11 Steps To Take If You Catch Your Teen Watching Porn
Q: George has a 15 year old grandson who he’s helping his daughter raise since the father is out of the picture. He found the teen watching porn. George said he understands what it’s like being a teen boy and that he nearly wore the skin off his own wiener when he was that age. His only problem is that a lot of porn these days is jaded and weird and not healthy. He asked Cooper and Anthony, how does he handle this?
A: The best thing you can do for your grandson is to teach him about ethical porn that is both inclusive and empowering and focuses on consent. The main reason we say this is because at 15, he’s going to find a wank bank somewhere, so, you want to make sure you are teaching him that with ethical porn, the women there have consented to being there. It’s not one of these sites where someone was drugged or is there unknowingly or against their will while some guy or some company makes money off of their image without their consent.
It’s Never Too Soon To Learn About Consent
There’s no such thing as too young to learn about consent. You can start the conversation in relation to porn and then explain in an age appropriate way that nobody should ever be coerced into doing anything against their will sexually and that includes him…..If he feels uncomfortable, its ok to say no.
What To Do If You Catch Your Teen Watching Porn
Discovering that your teenager has been watching pornography can be a sensitive and challenging situation to handle. Here are some steps to consider:
- Stay Calm: It’s important to approach the situation with understanding and empathy. Remember that exploring sexuality is a natural part of growing up, and many teenagers will encounter pornography at some point.
- Privacy and Respect: Respect your teen’s privacy. While it’s necessary to address the situation, avoid shaming or embarrassing them. Keep the conversation private and make sure they feel comfortable discussing it.
- Choose the Right Time and Place: Find a suitable time when you can have an open and private conversation without distractions or interruptions.
- Initiate an Open Conversation: Approach your teenager in a non-confrontational manner. Use “I” statements to express your concerns without blaming or accusing. For instance, you can say, “I noticed some websites on the computer history and I’d like to talk about it.”
- Listen and Ask Questions: Allow your teen to share their perspective. Ask open-ended questions to understand why they were viewing pornography, what they think about it, and how it makes them feel. This can help you gauge their understanding and feelings.
- Educate: Provide accurate information about healthy relationships, consent, and realistic expectations regarding sexuality. Explain the difference between pornography and real-life relationships.
- Address Misconceptions: Pornography doesn’t accurately depict real relationships or sex. Discuss the differences between fantasy and reality and how media can distort perceptions.
- Internet Safety: If the access to explicit content is a concern, discuss ways to ensure responsible internet use. You might consider setting up parental controls or discussing safe browsing habits.

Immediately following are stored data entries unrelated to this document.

(** Personas configured by [personas]; those listed in [failing] raise. *)
Definition collaborators (personas : pydict string) (failing : list string)
  : Collaborators :=
  {| analysis := string;
     persona_config := string;
     get_agent_personas := personas;
     analyze_rfe := fun persona feature_description config =>
       if bool_decide (persona ∈ failing)
       then inl (Exc "RuntimeError" "agent unavailable")
       else inr ("Analysis by " +:+ persona +:+ " (" +:+ config +:+ ")");
     json_loads := JsonCodec.loads;
     json_dumps := JsonCodec.dumps;
     coerce_str := fun _ => None;
     coerce_bool := fun _ => None;
     py_repr := JsonCodec.dumps;
     repr_component_set := render_components;
     loop_time := fun n => float_of_Z (Z.of_nat n);
     now_isoformat := fun n => "2025-01-01T00:00:0" +:+ pretty n;
     await_none_message :=
       "object NoneType can't be used in 'await' expression";
     no_stop_event_message :=
       "At least one Event of type StopEvent must be returned by any step." |}.

Definition three_personas : pydict string :=
  [ ("UX_RESEARCHER", "user research");
    ("BACKEND_ENG", "services");
    ("PXE", "customer impact") ].

(** Three personas, one of which fails. *)
Definition one_failing : Collaborators :=
  collaborators three_personas ["BACKEND_ENG"].

(** One persona, which succeeds. *)
Definition single : Collaborators :=
  collaborators [("PXE", "customer impact")] [].

(** The request of [test_jira_breakdown.py]. *)
Definition test_request : pydict json :=
  [ ("jira_id", JStr "RHOAIENG-669");
    ("description",
     JStr "Additional context: This feature should improve ML model deployment experience");
    ("user_id", JStr "test_user");
    ("create_jira_items", JBool false) ].

(** The event the start step makes of the test request. *)
Definition test_event : JiraBreakdownEvent :=
  {| jira_id := "RHOAIENG-669";
     description :=
       Some "Additional context: This feature should improve ML model deployment experience";
     user_id := Some "test_user";
     create_jira_items := false |}.

(** The event of a request that asks for the creation of the items. *)
Definition create_event : JiraBreakdownEvent :=
  {| jira_id := "RHOAIENG-669";
     description := None;
     user_id := None;
     create_jira_items := true |}.

(** A request with an empty identifier. *)
Definition empty_id_request : pydict json :=
  [ ("jira_id", JStr ""); ("create_jira_items", JBool false) ].

(** The event the fetch step is written to return for the test request. *)
Definition fetched_event : JiraFetchProgressEvent :=
  {| fetch_stage := "jira_fetched";
     fetch_progress := 25;
     fetch_message := "Successfully fetched RHOAIENG-669";
     fetch_jira_id := "RHOAIENG-669" |}.

(** An input that is a JSON list. *)
Definition list_input : StartEvent := [("input", JList [JInt 1])].

(** The test request with a key the workflow does not know. *)
Definition extended_request : pydict json :=
  (test_request ++ [("priority", JStr "high")])%list.

(** A request that gives the identifier only. *)
Definition bare_request : pydict json := [("jira_id", JStr "RHOAIENG-669")].

(** The event the start step makes of the bare request. *)
Definition bare_event : JiraBreakdownEvent :=
  {| jira_id := "RHOAIENG-669";
     description := None;
     user_id := None;
     create_jira_items := false |}.

(** A world whose context holds what the fetch step is written to
    store for the test request: the placeholder record and the request. *)
Definition analysis_context (C : Collaborators) : @world C :=
  {| ctx := <["original_event" := CtxEvent test_event]>
              (<["jira_details" :=
                   CtxDetails (@fetched_details C "RHOAIENG-669")]> ∅);
     trace := [];
     clock_reads := 0 |}.

(** A world whose context holds the placeholder record of the request
    [e], the request and the analyses [a]. *)
Definition synthesis_context (C : Collaborators) (e : JiraBreakdownEvent)
    (a : pydict (@analysis C)) : @world C :=
  {| ctx := <["agent_analyses" := CtxAnalyses a]>
              (<["original_event" := CtxEvent e]>
                 (<["jira_details" :=
                      CtxDetails (@fetched_details C (jira_id e))]> ∅));
     trace := [];
     clock_reads := 0 |}.

(** The event the analysis step is written to return. *)
Definition analyzed_event : BreakdownProgressEvent :=
  {| stage := "analysis_complete";
     progress := 70;
     message := "Multi-agent analysis completed";
     completed_agents := 1;
     total_agents := 1 |}.

(** A world whose context holds details [d], the test request and the
    analyses [a], as if left by earlier steps. *)
Definition stored_world (C : Collaborators) (d : pydict json)
    (a : pydict (@analysis C)) : @world C :=
  {| ctx := <["agent_analyses" := CtxAnalyses a]>
              (<["original_event" := CtxEvent test_event]>
                 (<["jira_details" := CtxDetails d]> ∅));
     trace := [];
     clock_reads := 0 |}.

(** Details without a summary, and details without an identifier. *)
Definition details_without_summary : pydict json :=
  [("id", JStr "RHOAIENG-669")].

Definition details_without_id : pydict json :=
  [("summary", JStr "Feature from RHOAIENG-669")].

(** Details without a description. *)
Definition details_without_description : pydict json :=
  [("id", JStr "RHOAIENG-669"); ("summary", JStr "Serving runtime")].

End Demo.

(** ** More observations *)
Section Observations.
Context `{Collaborators}.

(** The value the start step works on: the [input] field itself, or what
    [json.loads] makes of it when it is a [str]. *)
Definition decodes_to (ev : StartEvent) (v : json) : Prop :=
  (dict_get_default "input" (JObj []) ev = v /\ forall s, v <> JStr s) \/
  (exists s, dict_get_default "input" (JObj []) ev = JStr s /\
             json_loads s = inr v).

(** Two request dicts with the same four fields the start step reads. *)
Definition same_request_fields (d d' : pydict json) : Prop :=
  dict_get "jira_id" d = dict_get "jira_id" d' /\
  dict_get "description" d = dict_get "description" d' /\
  dict_get "user_id" d = dict_get "user_id" d' /\
  dict_get "create_jira_items" d = dict_get "create_jira_items" d'.

(** The events sent with [ctx.send_event], in order. *)
Definition sent_events (tr : list action) : list progress_event :=
  omap (fun a => match a with SendEvent e => Some e | _ => None end) tr.

(** The lines written by [print], in order. *)
Definition printed (tr : list action) : list string :=
  omap (fun a => match a with Print l => Some l | _ => None end) tr.

(** The first event of the analysis step. *)
Definition analysis_started (total : Z) : progress_event :=
  BreakdownProgress
    {| stage := "agent_analysis";
       progress := 30;
       message := "Starting multi-agent analysis";
       completed_agents := 0;
       total_agents := total |}.

(** A coroutine that, run in any world, leaves a world related to it by
    [R], whether it returns or raises. *)
Definition keeps {A} (R : world -> world -> Prop) (m : M A) : Prop :=
  forall w, R w (m w).2.

(** The log only grew and no key of the context was removed. *)
Definition extends (w w' : world) : Prop :=
  trace w `prefix_of` trace w' /\ dom (ctx w) ⊆ dom (ctx w').

(** No clock was read. *)
Definition same_clock (w w' : world) : Prop :=
  clock_reads w' = clock_reads w.

(** The response of the synthesis for request [e], stored analyses [a] and
    stored summary [s], when processing started at [start_time] and the
    first clock reading of the step has index [n]. *)
Definition response_at (e : JiraBreakdownEvent) (a : pydict analysis)
    (s : string) (start_time : float) (n : nat) : JiraBreakdownResponse :=
  {| original_jira_id := jira_id e;
     original_summary := s;
     breakdown_summary :=
       _generate_breakdown_summary synthesized_epics synthesized_stories;
     epics := synthesized_epics;
     stories := synthesized_stories;
     agent_analyses := a;
     created_jira_items :=
       if create_jira_items e
       then Some (create_each synthesized_stories
                    (create_each synthesized_epics []))
       else None;
     processing_time := PrimFloat.sub (loop_time (S n)) start_time;
     timestamp := now_isoformat (S (S n)) |}.

(** The start of processing the synthesis uses in world [w]: the value
    stored under [start_time], or else its first clock reading. *)
Definition start_time_in (w : world) (x : float) : Prop :=
  (ctx w !! "start_time" = None /\ x = loop_time (clock_reads w)) \/
  ctx w !! "start_time" = Some (CtxFloat x).

(** A coroutine that, run in any world, reads the clock at most [k]
    times, whether it returns or raises. *)
Definition reads_at_most {A} (k : nat) (m : M A) : Prop :=
  forall w, (clock_reads w <= clock_reads (m w).2 <= clock_reads w + k)%nat.

End Observations.

(** * Properties *)

(** ** The progress arithmetic *)

Lemma fanout_table_sound (bound : nat) (c t : Z) :
  fanout_table_ok bound = true ->
  1 <= t <= Z.of_nat bound -> 0 <= c <= t ->
  fanout_progress c t = inr (30 + 40 * c / t).
Proof.
  unfold fanout_table_ok. intros Htab Ht Hc.
  rewrite forallb_forall in Htab.
  specialize (Htab (Z.to_nat t)).
  rewrite forallb_forall in Htab.
  specialize (Htab ltac:(apply in_seq; lia) (Z.to_nat c) ltac:(apply in_seq; lia)).
  rewrite !Z2Nat.id in Htab by lia.
  destruct (fanout_progress c t) as [e|p]; [discriminate|].
  apply Z.eqb_eq in Htab. by subst.
Qed.

Lemma fanout_table_256 : fanout_table_ok max_personas = true.
Proof. vm_compute. reflexivity. Qed.

Lemma fanout_progress_exact (c t : Z) :
  1 <= t <= Z.of_nat max_personas -> 0 <= c <= t ->
  fanout_progress c t = inr (30 + 40 * c / t).
Proof. apply fanout_table_sound, fanout_table_256. Qed.

Section Properties.
Context `{Collaborators}.

(** ** Running coroutines *)

Lemma add_trace_nil (w : world) : add_trace [] w = w.
Proof. destruct w. unfold add_trace. simpl. by rewrite app_nil_r. Qed.

Lemma add_trace_app (tr1 tr2 : list action) (w : world) :
  add_trace tr2 (add_trace tr1 w) = add_trace (tr1 ++ tr2) w.
Proof. unfold add_trace. simpl. by rewrite app_assoc. Qed.

Lemma log_run (a : action) (w : world) : log a w = (inr tt, add_trace [a] w).
Proof. reflexivity. Qed.

Lemma bind_run {A B} (m : M A) (f : A -> M B) (w : world) :
  (m ≫= f) w = match m w with
               | (inl e, w') => (inl e, w')
               | (inr a, w') => f a w'
               end.
Proof. reflexivity. Qed.

Lemma ret_run {A} (a : A) (w : world) : (mret a : M A) w = (inr a, w).
Proof. reflexivity. Qed.

Lemma bind_inv {A B} (m : M A) (f : A -> M B) (w w' : world) (b : B) :
  (m ≫= f) w = (inr b, w') ->
  exists a w1, m w = (inr a, w1) /\ f a w1 = (inr b, w').
Proof.
  rewrite bind_run. destruct (m w) as [[e|a] w1]; [done|]. by exists a, w1.
Qed.

Lemma try_except_run {A} (body : M A) (handler : exception -> M A)
    (w : world) :
  try_except body handler w =
  match body w with
  | (inl e, w') => handler e w'
  | (inr a, w') => (inr a, w')
  end.
Proof. reflexivity. Qed.

(** The awaited [send_event] queues its event and raises. *)
Lemma send_event_run (e : progress_event) (w : world) :
  send_event e w = (inl await_error, add_trace [SendEvent e] w).
Proof. reflexivity. Qed.

Lemma invoked_app (tr1 tr2 : list action) :
  invoked (tr1 ++ tr2) = invoked tr1 ++ invoked tr2.
Proof. apply omap_app. Qed.

Lemma printed_app (tr1 tr2 : list action) :
  printed (tr1 ++ tr2) = printed tr1 ++ printed tr2.
Proof. apply omap_app. Qed.

(** ** Dicts *)

Lemma dict_set_fresh {V} (k : string) (v : V) (d : pydict V) :
  k ∉ d.*1 -> dict_set k v d = d ++ [(k, v)].
Proof.
  induction d as [|[k' v'] d IH]; simpl; [done|].
  rewrite not_elem_of_cons. intros [Hne Hk].
  destruct (String.eqb_spec k k') as [->|_]; [done|]. by rewrite IH.
Qed.

Lemma dict_get_set_eq {V} (k : string) (v : V) (d : pydict V) :
  dict_get k (dict_set k v d) = Some v.
Proof.
  induction d as [|[k' v'] d IH]; simpl.
  - by rewrite String.eqb_refl.
  - destruct (String.eqb_spec k k') as [->|Hne]; simpl.
    + by rewrite String.eqb_refl.
    + by destruct (String.eqb_spec k k').
Qed.

Lemma dict_get_set_ne {V} (k k' : string) (v : V) (d : pydict V) :
  k <> k' -> dict_get k' (dict_set k v d) = dict_get k' d.
Proof.
  intros Hne. induction d as [|[k0 v0] d IH]; simpl.
  - destruct (String.eqb_spec k' k); [congruence|done].
  - destruct (String.eqb_spec k k0) as [->|Hk]; simpl.
    + destruct (String.eqb_spec k' k0); [congruence|done].
    + by destruct (String.eqb_spec k' k0).
Qed.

- Emphasize Respect and Boundaries: Talk about the importance of respecting oneself and others. Discuss boundaries, consent, and the difference between consensual adult content and non-consensual or harmful material.
- Media Literacy: Teach your teen critical media literacy skills. Help them understand how media can shape perceptions and encourage them to think critically about the messages they receive.
- Healthy Relationships: Use this opportunity to discuss healthy relationships, communication, and emotional well-being. This conversation can extend beyond just the topic of pornography.
Let your teenager know that you are there to support them and answer their questions. Keep the lines of communication open for future discussions.
Remember that your response can influence your teen’s attitude towards sexuality, relationships, and communication. By approaching the situation with empathy, understanding, and open communication, you can create an environment where your teenager feels comfortable discussing these important topics with you.